Start of EXERCISE INPUTS

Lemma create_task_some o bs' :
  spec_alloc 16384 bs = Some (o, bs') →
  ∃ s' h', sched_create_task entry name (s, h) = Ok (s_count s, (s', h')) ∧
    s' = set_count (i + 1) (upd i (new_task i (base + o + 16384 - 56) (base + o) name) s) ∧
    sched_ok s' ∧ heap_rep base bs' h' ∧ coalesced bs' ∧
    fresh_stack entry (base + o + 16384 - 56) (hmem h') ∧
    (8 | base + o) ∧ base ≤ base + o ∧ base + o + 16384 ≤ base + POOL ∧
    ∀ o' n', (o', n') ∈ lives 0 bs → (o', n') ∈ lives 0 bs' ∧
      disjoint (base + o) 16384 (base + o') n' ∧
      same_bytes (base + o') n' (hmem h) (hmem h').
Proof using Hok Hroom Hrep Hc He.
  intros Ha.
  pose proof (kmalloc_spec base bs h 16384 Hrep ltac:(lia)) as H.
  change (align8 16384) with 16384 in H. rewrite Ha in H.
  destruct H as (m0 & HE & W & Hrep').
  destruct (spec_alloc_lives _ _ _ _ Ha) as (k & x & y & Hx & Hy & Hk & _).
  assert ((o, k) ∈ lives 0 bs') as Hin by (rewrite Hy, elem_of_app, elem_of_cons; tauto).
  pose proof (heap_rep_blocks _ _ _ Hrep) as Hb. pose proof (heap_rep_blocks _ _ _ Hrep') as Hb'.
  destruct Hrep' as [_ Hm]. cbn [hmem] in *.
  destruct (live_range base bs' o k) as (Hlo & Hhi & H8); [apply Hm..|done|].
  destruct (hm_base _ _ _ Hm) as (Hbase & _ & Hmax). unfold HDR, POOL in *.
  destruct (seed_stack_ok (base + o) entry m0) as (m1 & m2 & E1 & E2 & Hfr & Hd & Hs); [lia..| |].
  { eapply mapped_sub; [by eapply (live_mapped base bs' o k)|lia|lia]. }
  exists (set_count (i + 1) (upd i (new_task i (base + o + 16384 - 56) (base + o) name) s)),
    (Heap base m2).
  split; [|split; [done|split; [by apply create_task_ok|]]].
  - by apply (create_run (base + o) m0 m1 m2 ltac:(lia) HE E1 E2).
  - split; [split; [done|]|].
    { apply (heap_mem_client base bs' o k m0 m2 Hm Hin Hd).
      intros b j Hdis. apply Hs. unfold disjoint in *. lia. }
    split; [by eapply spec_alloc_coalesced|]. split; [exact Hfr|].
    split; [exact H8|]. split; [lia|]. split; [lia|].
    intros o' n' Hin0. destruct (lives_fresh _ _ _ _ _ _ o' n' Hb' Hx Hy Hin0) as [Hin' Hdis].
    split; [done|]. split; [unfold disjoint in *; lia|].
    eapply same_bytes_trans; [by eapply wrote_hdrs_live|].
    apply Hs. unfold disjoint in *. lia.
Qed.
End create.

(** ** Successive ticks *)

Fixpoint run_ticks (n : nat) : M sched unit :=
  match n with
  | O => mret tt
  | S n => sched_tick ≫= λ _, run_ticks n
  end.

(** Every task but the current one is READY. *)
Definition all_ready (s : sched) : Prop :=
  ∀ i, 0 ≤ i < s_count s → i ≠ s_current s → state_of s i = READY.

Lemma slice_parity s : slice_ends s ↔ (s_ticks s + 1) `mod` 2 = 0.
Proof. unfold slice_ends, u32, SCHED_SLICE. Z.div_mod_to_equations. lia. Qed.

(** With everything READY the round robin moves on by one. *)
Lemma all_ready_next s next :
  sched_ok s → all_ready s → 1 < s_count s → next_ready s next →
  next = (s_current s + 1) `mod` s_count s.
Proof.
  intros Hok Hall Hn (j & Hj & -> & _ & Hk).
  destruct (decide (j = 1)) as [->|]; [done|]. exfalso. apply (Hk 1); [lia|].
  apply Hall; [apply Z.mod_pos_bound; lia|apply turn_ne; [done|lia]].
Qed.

End of EXERCISE INPUTS

* [TASK TO CARRY OUT]: Give all the records again. Match them exactly.

* [ANSWER BELOW]:
Lemma create_task_some o bs' :
  spec_alloc 16384 bs = Some (o, bs') →
  ∃ s' h', sched_create_task entry name (s, h) = Ok (s_count s, (s', h')) ∧
    s' = set_count (i + 1) (upd i (new_task i (base + o + 16384 - 56) (base + o) name) s) ∧
    sched_ok s' ∧ heap_rep base bs' h' ∧ coalesced bs' ∧
    fresh_stack entry (base + o + 16384 - 56) (hmem h') ∧
    (8 | base + o) ∧ base ≤ base + o ∧ base + o + 16384 ≤ base + POOL ∧
    ∀ o' n', (o', n') ∈ lives 0 bs → (o', n') ∈ lives 0 bs' ∧
      disjoint (base + o) 16384 (base + o') n' ∧
      same_bytes (base + o') n' (hmem h) (hmem h').
Proof using Hok Hroom Hrep Hc He.
  intros Ha.
  pose proof (kmalloc_spec base bs h 16384 Hrep ltac:(lia)) as H.
  change (align8 16384) with 16384 in H. rewrite Ha in H.
  destruct H as (m0 & HE & W & Hrep').
  destruct (spec_alloc_lives _ _ _ _ Ha) as (k & x & y & Hx & Hy & Hk & _).
  assert ((o, k) ∈ lives 0 bs') as Hin by (rewrite Hy, elem_of_app, elem_of_cons; tauto).
  pose proof (heap_rep_blocks _ _ _ Hrep) as Hb. pose proof (heap_rep_blocks _ _ _ Hrep') as Hb'.
  destruct Hrep' as [_ Hm]. cbn [hmem] in *.
  destruct (live_range base bs' o k) as (Hlo & Hhi & H8); [apply Hm..|done|].
  destruct (hm_base _ _ _ Hm) as (Hbase & _ & Hmax). unfold HDR, POOL in *.
  destruct (seed_stack_ok (base + o) entry m0) as (m1 & m2 & E1 & E2 & Hfr & Hd & Hs); [lia..| |].
  { eapply mapped_sub; [by eapply (live_mapped base bs' o k)|lia|lia]. }
  exists (set_count (i + 1) (upd i (new_task i (base + o + 16384 - 56) (base + o) name) s)),
    (Heap base m2).
  split; [|split; [done|split; [by apply create_task_ok|]]].
  - by apply (create_run (base + o) m0 m1 m2 ltac:(lia) HE E1 E2).
  - split; [split; [done|]|].
    { apply (heap_mem_client base bs' o k m0 m2 Hm Hin Hd).
      intros b j Hdis. apply Hs. unfold disjoint in *. lia. }
    split; [by eapply spec_alloc_coalesced|]. split; [exact Hfr|].
    split; [exact H8|]. split; [lia|]. split; [lia|].
    intros o' n' Hin0. destruct (lives_fresh _ _ _ _ _ _ o' n' Hb' Hx Hy Hin0) as [Hin' Hdis].
    split; [done|]. split; [unfold disjoint in *; lia|].
    eapply same_bytes_trans; [by eapply wrote_hdrs_live|].
    apply Hs. unfold disjoint in *. lia.
Qed.
End create.

(** ** Successive ticks *)

Fixpoint run_ticks (n : nat) : M sched unit :=
  match n with
  | O => mret tt
  | S n => sched_tick ≫= λ _, run_ticks n
  end.

(** Every task but the current one is READY. *)
Definition all_ready (s : sched) : Prop :=
  ∀ i, 0 ≤ i < s_count s → i ≠ s_current s → state_of s i = READY.

Lemma slice_parity s : slice_ends s ↔ (s_ticks s + 1) `mod` 2 = 0.
Proof. unfold slice_ends, u32, SCHED_SLICE. Z.div_mod_to_equations. lia. Qed.

(** With everything READY the round robin moves on by one. *)
Lemma all_ready_next s next :
  sched_ok s → all_ready s → 1 < s_count s → next_ready s next →
  next = (s_current s + 1) `mod` s_count s.
Proof.
  intros Hok Hall Hn (j & Hj & -> & _ & Hk).
  destruct (decide (j = 1)) as [->|]; [done|]. exfalso. apply (Hk 1); [lia|].
  apply Hall; [apply Z.mod_pos_bound; lia|apply turn_ne; [done|lia]].
Qed.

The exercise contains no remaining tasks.